Definition fits self (meta : Metadata) (vs : ValueSet) : Prop :=
  (len (Metadata.name meta) < 2 ^ 64)%Z /\ metadata_fits meta /\ named vs /\
  Forall entry_ok (field_entries (span_key (field_prefix self)) vs).

(** A new span is stored with its name, its metadata and its fields. *)
Lemma on_new_span_holds self cx attrs id d w :
  sees cx id w -> pool_get (id_to_idx id) (spans w) = Some d ->
  ExtensionsInner.get span_fields_ty (extensions d) = None ->
  fits self (Registry.metadata d) (Attributes.values attrs) ->
  exists w', on_new_span self attrs id cx w = Done (tt, w') /\ only_slot (id_to_idx id) w w' /\
    holds (id_to_idx id) (span_entries self (Registry.metadata d) (Attributes.values attrs)) w'.
Proof.
  intros Hsees Hd Hnone (Hname & Hmeta & Hn & Hok). destruct (sees_span cx id d w Hsees Hd) as (sp & Hsp & Hdata).
  unfold on_new_span. mred. rewrite Hsp.
  assert (span_metadata sp = Registry.metadata d) as Hm by (unfold span_metadata; by rewrite Hdata).
  assert (span_name sp = Metadata.name (Registry.metadata d)) as -> by (unfold span_name; by rewrite Hm). rewrite Hm.
  rewrite put_value_eq by done.
  destruct (put_metadata_encodes (("SPAN_NAME" ++ newline) ++ to_le_bytes (len (Metadata.name (Registry.metadata d))) ++
    Metadata.name (Registry.metadata d) ++ newline) (Registry.metadata d) (Some "SPAN_")) as (s & -> & He); [done|done|].
  unfold Attributes.record.
  destruct (record_appends (span_record (field_prefix self)) (span_key (field_prefix self)) (Attributes.values attrs)
    (((("SPAN_NAME" ++ newline) ++ to_le_bytes (len (Metadata.name (Registry.metadata d))) ++
      Metadata.name (Registry.metadata d) ++ newline)) ++ s)) as (s' & Hs' & He'); [apply span_appends|done|done|].
  unfold span_visitor. unfold Attributes.values in Hs'. rewrite Hs'.
  unfold insert_ext. mred.
  assert (pool_get (key (data sp)) (spans w) = Some d) as Hk by by rewrite Hdata.
  rewrite (exts_get sp d w Hk). unfold ExtensionsMut.insert, ExtensionsMut.replace, ExtensionsInner.insert.
  unfold ExtensionsInner.get in Hnone. rewrite Hnone. cbn -[String.append put_value to_le_bytes].
  edestruct (set_slot sp d) as (w' & Hw' & Hslot & Hholds); [exact Hk|reflexivity|].
  exists w'. rewrite Hdata in Hslot, Hholds. split; [exact Hw'|]. split; [exact Hslot|]. apply Hholds.
  unfold span_entries. rewrite append_assoc. apply (encodes_app [_] _); [|by apply encodes_app].
  rewrite append_assoc. apply encodes_length; done.
Qed.

(** What is recorded later is added at the end. *)
Lemma on_record_holds self cx id d w es vs :
  sees cx id w -> pool_get (id_to_idx id) (spans w) = Some d -> holds (id_to_idx id) es w ->
  named vs -> Forall entry_ok (field_entries (span_key (field_prefix self)) vs) ->
  exists w', on_record self id vs cx w = Done (tt, w') /\ only_slot (id_to_idx id) w w' /\
    holds (id_to_idx id) (es ++ field_entries (span_key (field_prefix self)) vs)%list w'.
Proof.
  intros Hsees Hd (d' & buf & Hd' & Hbuf & Henc) Hn Hok. rewrite Hd in Hd'. injection Hd' as <-.
  destruct (sees_span cx id d w Hsees Hd) as (sp & Hsp & Hdata).
  assert (pool_get (key (data sp)) (spans w) = Some d) as Hk by by rewrite Hdata.
  unfold on_record. mred. rewrite Hsp, (exts_get sp d w Hk). unfold span_buf. mred.
  rewrite (exts_get sp d w Hk). unfold ExtensionsInner.get_mut. unfold ExtensionsInner.get in *.
  destruct (extensions d !! span_fields_ty ≫= downcast span_fields_ty) as [v|] eqn:Hv; [|done].
  cbn in Hbuf. injection Hbuf as <-. cbn [expect fmap outcome_fmap].
  destruct (record_appends (span_record (field_prefix self)) (span_key (field_prefix self)) vs (of_span_fields v))
    as (s & Hs & He); [apply span_appends|done|done|].
  unfold Record_.record, span_visitor. cbn. rewrite Hs. cbn.
  edestruct (set_slot sp d) as (w' & Hw' & Hslot & Hholds); [exact Hk|reflexivity|].
  exists w'. rewrite Hdata in Hslot, Hholds. split; [exact Hw'|]. split; [exact Hslot|]. apply Hholds.
  by apply encodes_app.
Qed.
######
▸ About this task:
Identify the lines of the data that contain the word "injection". Copy each of them.

▸ Exercise result:
  intros Hsees Hd (d' & buf & Hd' & Hbuf & Henc) Hn Hok. rewrite Hd in Hd'. injection Hd' as <-.
  cbn in Hbuf. injection Hbuf as <-. cbn [expect fmap outcome_fmap].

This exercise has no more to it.